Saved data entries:

-- Opening Marker --

(** * msg_split: splitting an HTML message into tag-balanced fragments

    A shallow embedding of [src/msg_split.py]: the regular-expression
    tokenizer of [split_message], the open-tag tracker [HTMLFragmentParser],
    the two renderers [rebuild_open_tags] / [rebuild_close_tags] and the
    generator [split_message] itself, followed by the properties of the
    specification that concern them.

    Conventions.
    - Python [str] is [string] over the ASCII alphabet; the classes [\w]
      and [\s] are their ASCII parts, and a character code above 127
      belongs to neither.
    - Python [int] is [Z]; [len] is [Z.of_nat (String.length _)].
    - A generator is the list of the values it yields, in order.
    - The scanner [HTMLFragmentParser] inherits from the standard library
      is modelled token by token ([HTMLParser.classify]); the loop is
      also given over an arbitrary scanner ([scanner], [Loop]), whose
      [feed] may raise, for the properties that hold whatever the scanner
      announces. *)

From Stdlib Require Import String Ascii List ZArith Lia Bool.
Import ListNotations.

Local Open Scope string_scope.
Local Open Scope Z_scope.

(** ** Characters *)

Module Chars.

Definition lt_sign : ascii := "<"%char.
Definition gt_sign : ascii := ">"%char.
Definition slash : ascii := "/"%char.

Definition in_range (lo hi : nat) (c : ascii) : bool :=
  let n := nat_of_ascii c in (Nat.leb lo n && Nat.leb n hi)%bool.

Definition is_upper (c : ascii) : bool := in_range 65 90 c.
Definition is_lower (c : ascii) : bool := in_range 97 122 c.
Definition is_digit (c : ascii) : bool := in_range 48 57 c.

(** [[a-zA-Z]] *)
Definition is_alpha (c : ascii) : bool := (is_upper c || is_lower c)%bool.

(** [\w] (ASCII part) *)
Definition is_word (c : ascii) : bool :=
  (is_alpha c || is_digit c || Ascii.eqb c "_"%char)%bool.

(** [\s]: space, tab, line feed, vertical tab, form feed, carriage
    return, and the four separators FS, GS, RS, US *)
Definition is_space (c : ascii) : bool :=
  let n := nat_of_ascii c in
  (Nat.eqb n 32 || in_range 9 13 c || in_range 28 31 c)%bool.

(** [str.lower] on one character *)
Definition lower (c : ascii) : ascii :=
  if is_upper c then ascii_of_nat (nat_of_ascii c + 32) else c.

End Chars.

Fixpoint lower (s : string) : string :=
  match s with
  | EmptyString => EmptyString
  | String c r => String (Chars.lower c) (lower r)
  end.

(** [len(s)] *)
Definition len (s : string) : Z := Z.of_nat (String.length s).

(** [sep.join(parts)] *)
Definition join (sep : string) (parts : list string) : string :=
  String.concat sep parts.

-- Closing Marker --

:: What you have to do ::
Please give the number of lines above that hold the word "Python", and only that number.

:: Task output ::
2